### ABOUT THIS EXERCISE
Only these lines are needed: the first line of the entries below through the line with "-- intros (d & H1 & H2 & _).", each returned exactly.

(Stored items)
»»

Lemma split_days_Raise nlstart data e :
  split_days tz nlstart data = Raise e <-> split_run tz nlstart data = Raise e.
Proof.
  unfold split_days, split_run.
  destruct (for_each (split_slot tz) (split_init nlstart) data) as [st|e']; cbn.
  - split; discriminate.
  - split; intros [= ->]; reflexivity.
Qed.

(** ** Carry-over at a day rotation *)


(** ** Empty days *)

Lemma rotate_while_Raise nlstart nlslot st K e :
  day_end st = nlstart + (K + 1) * DAY ->
  rotate_while tz nlslot st = Raise e <->
  e = ScheduleInconsistencyError /\
  exists d, K <= d /\ nlstart + (d + 1) * DAY <= nlslot /\
    match last (day_list st) with
    | None => True
    | Some p => K < d /\ nlend p <= nlstart + d * DAY
    end.
Proof.
  remember (days_behind nlslot st) as n eqn:En.
  revert st K En. induction (lt_wf n) as [n _ IH]. intros st K -> Hend.
  rewrite rotate_while_eq. destruct (Z.leb_spec (day_end st) nlslot) as [Hle|Hgt].
  - destruct (rotate_day tz _ _ _) as [[dl dn]|e'] eqn:E.
    + pose proof E as E'.
      apply rotate_day_Ok in E' as (p & Hlast & [= -> ->]). cbn.
      rewrite (IH _ (days_behind_rotated nlslot st _ _ Hle) _ (K + 1) eq_refl)
        by (cbn; lia).
      cbn [rotated day_list]. rewrite Hlast. apply and_iff_compat_l.
      destruct (Z.gtb_spec (nlend p) (day_end st)) as [Hs|Hs]; cbn.
      * split; intros (d & H1 & H2 & H3 & H4); exists d; repeat split; try lia.
        destruct (decide (d = K + 1)) as [->|]; lia.
      * split.
        -- intros (d & H1 & H2 & _). exists (K + 1). day_lia.
        -- intros (d & H1 & H2 & H3 & H4). exists d. repeat split; lia.
    + apply rotate_day_Raise in E as [Hnil ->]. cbn. rewrite Hnil. cbn.
      split.
      * intros [= <-]. split; [reflexivity|]. exists K. repeat split; lia.
      * intros [-> _]. reflexivity.
  - split; [discriminate|].
    intros (_ & d & H1 & H2 & _). day_lia.
Qed.

Lemma split_slot_Raise st x e :
  split_slot tz st x = Raise e <-> rotate_while tz (nlslot x) st = Raise e.
Proof.
  unfold split_slot. destruct (rotate_while tz (nlslot x) st); cbn.
  - split; discriminate.
  - split; intros [= ->]; reflexivity.
Qed.

Lemma closes_empty_day_snoc nlstart pre x :
  closes_empty_day tz nlstart (pre ++ [x]) <->
  closes_empty_day tz nlstart pre \/
  exists d, assigned_day tz nlstart pre <= d /\
    nlstart + (d + 1) * DAY <= nlslot x /\
    match last pre with
    | None => True
    | Some p => assigned_day tz nlstart pre < d /\ nlend p <= nlstart + d * DAY
    end.
Proof.
  unfold closes_empty_day. split.
  - intros (i & y & d & Hi & H).
    pose proof (lookup_lt_Some _ _ _ Hi) as Hlen.
    rewrite length_app in Hlen; cbn in Hlen.
    destruct (decide (i = length pre)) as [->|Hne].
    + right. rewrite lookup_app_r, Nat.sub_diag in Hi by lia. injection Hi as <-.
      rewrite take_app_le, take_ge in H by lia. eauto.
    + left. rewrite lookup_app_l in Hi by lia.
      rewrite take_app_le in H by lia. eauto.
  - intros [(i & y & d & Hi & H)|(d & H)].
    + pose proof (lookup_lt_Some _ _ _ Hi) as Hlen.
      exists i, y, d. rewrite lookup_app_l, take_app_le by lia. auto.
    + exists (length pre), x, d.
      rewrite lookup_app_r, Nat.sub_diag, take_app_le, take_ge by lia. auto.
Qed.

Lemma split_run_Raise nlstart data e :
  split_run tz nlstart data = Raise e <->
  e = ScheduleInconsistencyError /\ closes_empty_day tz nlstart data.
Proof.
  revert e. induction data as [|x pre IH] using rev_ind; intros e.
  - split; [discriminate|]. intros (_ & i & y & d & H & _). discriminate.
  - rewrite closes_empty_day_snoc. unfold split_run. rewrite for_each_snoc.
    destruct (for_each (split_slot tz) (split_init nlstart) pre) as [st|e0] eqn:Hrun.
    + cbn. rewrite split_slot_Raise.
      destruct (split_run_inv _ _ _ Hrun) as [Hinv [P1 P2 _ _]].
      rewrite (rotate_while_Raise nlstart _ st (assigned_day tz nlstart pre))
        by (rewrite (inv_end _ _ _ Hinv), (inv_start _ _ _ Hinv), P2; lia).
      rewrite P1. apply and_iff_compat_l.
      split; [auto|]. intros [Hc|H]; [|exact H].
      assert (split_run tz nlstart pre = Raise ScheduleInconsistencyError) as Habs
        by (apply IH; auto).
      unfold split_run in Habs. rewrite Hrun in Habs. discriminate.
    + cbn. destruct (proj1 (IH e0) Hrun) as [-> Hc]. split.
      * intros [= <-]. auto.
      * intros [-> _]. reflexivity.
Qed.

(** C2.  [rotate_day] raises exactly when the day it is to close has no
    slot; [split_days] raises exactly when placing some slot closes an
    empty day, and what it raises is [ScheduleInconsistencyError]; when it
    returns, every day list but the last (the closed ones) has a slot. *)
Theorem split_days_empty_day (nlstart : Z) (data : list Timeslot) :
  (forall day_end day_list done_day_lists e,
     rotate_day tz day_end day_list done_day_lists = Raise e <->
     day_list = [] /\ e = ScheduleInconsistencyError) /\
  (forall e, split_days tz nlstart data = Raise e <->
     e = ScheduleInconsistencyError /\ closes_empty_day tz nlstart data) /\
  (forall lists parts,
     split_days tz nlstart data = Ok (lists, parts) ->
     forall k closed, (S k < length lists)%nat -> lists !! k = Some closed ->
       (1 <= length closed)%nat).
Proof.
  split; [intros; apply rotate_day_Raise|].
  split; [intros e; rewrite split_days_Raise; apply split_run_Raise|].
  intros lists parts (st & Hrun & -> & ->)%split_days_Ok k closed Hk Hc.
  apply split_run_inv in Hrun as [Hinv _].
  unfold days_of in Hk, Hc. rewrite length_app in Hk; cbn in Hk.
  rewrite lookup_app_l in Hc by lia.
  assert (closed <> []) by (eapply (inv_closed _ _ _ Hinv), list_elem_of_lookup_2, Hc).
  destruct closed; [contradiction | cbn; lia].
Qed.

(** ** Row offsets *)

(** C5.  The row-offset set [split_days] returns contains the zero
    offset; every slot of the input is in the list of the day it is
    assigned to, and when its naive-local start is strictly after that
    day's local start, the distance between the two is in the set; the
    set has no other element. *)
Theorem split_days_row_offsets (nlstart : Z) (data : list Timeslot)
    (lists : list (list Timeslot)) (parts : gset Z) :
  split_days tz nlstart data = Ok (lists, parts) ->
  0 ∈ parts /\
  (forall i x, data !! i = Some x ->
     (exists day,
        lists !! Z.to_nat (assigned_day tz nlstart (take (S i) data)) = Some day /\
        x ∈ day) /\
     (assigned_day_start tz nlstart data i < nlslot x ->
      nlslot x - assigned_day_start tz nlstart data i ∈ parts)) /\
  (forall y, y ∈ parts ->
     y = 0 \/
     exists i x, data !! i = Some x /\
       assigned_day_start tz nlstart data i < nlslot x /\
       y = nlslot x - assigned_day_start tz nlstart data i).
Proof.
  intros (st & Hrun & -> & ->)%split_days_Ok.
  apply split_run_inv in Hrun as [Hinv [_ _ P3 P4]].
  split; [apply (inv_zero _ _ _ Hinv)|]. split.
  - intros i x Hi. split; [apply P4, Hi|].
    intros Hlt. apply P3. right. eauto.
  - intros y Hy. apply P3, Hy.
Qed.

(** C9.  Every element of the row-offset set [split_days] returns is in
    [[0, DAY)]: zero is in the set, every other element is strictly
    positive and strictly less than one day, and each slot's naive-local
    start is before the end of the day it is assigned to. *)
Theorem split_days_offsets_within_day (nlstart : Z) (data : list Timeslot)
    (lists : list (list Timeslot)) (parts : gset Z) :
  split_days tz nlstart data = Ok (lists, parts) ->
  0 ∈ parts /\
  (forall y, y ∈ parts -> 0 <= y < DAY) /\
  (forall y, y ∈ parts -> y <> 0 -> 0 < y < DAY) /\
  (forall i x, data !! i = Some x ->
     nlslot x < assigned_day_start tz nlstart data i + DAY).
Proof.
  intros (st & Hrun & -> & ->)%split_days_Ok.
  apply split_run_inv in Hrun as [Hinv [_ _ _ P4]].
  split; [apply (inv_zero _ _ _ Hinv)|].
  split; [apply (inv_offsets _ _ _ Hinv)|].
  split.
  - intros y Hy Hne. pose proof (inv_offsets _ _ _ Hinv y Hy). lia.
  - intros i x Hi. destruct (P4 _ _ Hi) as (L & HL & Hx).
    pose proof (inv_before _ _ _ Hinv _ _ _ HL Hx) as Hb.
    rewrite Z2Nat.id in Hb by apply assigned_day_nonneg.
    unfold assigned_day_start. day_lia.
Qed.

(** C10.  On the empty slot list [split_days] returns, without raising,
    one day list, which is empty, and the row-offset set whose only
    element is the zero offset. *)
Theorem split_days_empty_input (nlstart : Z) :
  split_days tz nlstart [] = Ok ([[]], {[ 0 ]}).
Proof. reflexivity. Qed.

End SplitDays.

(** * Properties of the table builder *)

Section PopulateTable.

Variable tz : tzinfo.

Abbreviation nlend s := (nld tz (end_time s)).

Lemma row_date_cell table days row :
  row_date table days row =
  match cell_at table row SCHEDULE_TIME_COL with
  | None => Raise IndexError
  | Some (CTime t) => Ok (t + timedelta_days (Z.of_nat days))
  | Some _ => Raise TypeError
  end.
Proof.
  unfold row_date, cell_at. destruct (table !! row) as [r|]; reflexivity.
Qed.

Lemma row_date_in_table table days row t :
  row_date table days row = Ok t -> (row < length table)%nat.
Proof.
  unfold row_date. destruct (table !! row) eqn:E; [|discriminate].
  intros _. eapply lookup_lt_Some, E.
Qed.

Lemma advance_row_eq table days nlend current_row :
  advance_row table days nlend current_row =
  match row_date table days current_row with
  | Raise e => (current_row, Raise e)
  | Ok t =>
      if t <? nlend
      then advance_row table days nlend (S current_row)
      else (current_row, Ok ())
  end.
Proof.
  funelim (advance_row table days nlend current_row);
    repeat match goal with
           | H : row_date _ _ _ = _ |- _ => rewrite H
           | H : Z.ltb _ _ = _ |- _ => rewrite H
           end;
    reflexivity.
Qed.

(** The cursor only moves down, and no further than one past the last
    row. *)
Lemma advance_row_bounds table days nlend cur :
  (cur <= (advance_row table days nlend cur).1)%nat /\
  ((cur <= length table)%nat ->
   ((advance_row table days nlend cur).1 <= length table)%nat).
Proof.
  remember (length table - cur)%nat as n eqn:En.
  revert cur En. induction (lt_wf n) as [n _ IH]. intros cur ->.
  rewrite advance_row_eq.
  destruct (row_date table days cur) as [t|e] eqn:E; [|cbn; lia].
  apply row_date_in_table in E.
  destruct (t <? nlend); [|cbn; lia].
  destruct (IH (length table - S cur)%nat ltac:(lia) (S cur) eq_refl). lia.
Qed.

««

### RESPONSE AREA
Lemma split_days_Raise nlstart data e :
  split_days tz nlstart data = Raise e <-> split_run tz nlstart data = Raise e.
Proof.
  unfold split_days, split_run.
  destruct (for_each (split_slot tz) (split_init nlstart) data) as [st|e']; cbn.
  - split; discriminate.
  - split; intros [= ->]; reflexivity.
Qed.

(** ** Carry-over at a day rotation *)


(** ** Empty days *)

Lemma rotate_while_Raise nlstart nlslot st K e :
  day_end st = nlstart + (K + 1) * DAY ->
  rotate_while tz nlslot st = Raise e <->
  e = ScheduleInconsistencyError /\
  exists d, K <= d /\ nlstart + (d + 1) * DAY <= nlslot /\
    match last (day_list st) with
    | None => True
    | Some p => K < d /\ nlend p <= nlstart + d * DAY
    end.
Proof.
  remember (days_behind nlslot st) as n eqn:En.
  revert st K En. induction (lt_wf n) as [n _ IH]. intros st K -> Hend.
  rewrite rotate_while_eq. destruct (Z.leb_spec (day_end st) nlslot) as [Hle|Hgt].
  - destruct (rotate_day tz _ _ _) as [[dl dn]|e'] eqn:E.
    + pose proof E as E'.
      apply rotate_day_Ok in E' as (p & Hlast & [= -> ->]). cbn.
      rewrite (IH _ (days_behind_rotated nlslot st _ _ Hle) _ (K + 1) eq_refl)
        by (cbn; lia).
      cbn [rotated day_list]. rewrite Hlast. apply and_iff_compat_l.
      destruct (Z.gtb_spec (nlend p) (day_end st)) as [Hs|Hs]; cbn.
      * split; intros (d & H1 & H2 & H3 & H4); exists d; repeat split; try lia.
        destruct (decide (d = K + 1)) as [->|]; lia.
      * split.
        -- intros (d & H1 & H2 & _). exists (K + 1). day_lia.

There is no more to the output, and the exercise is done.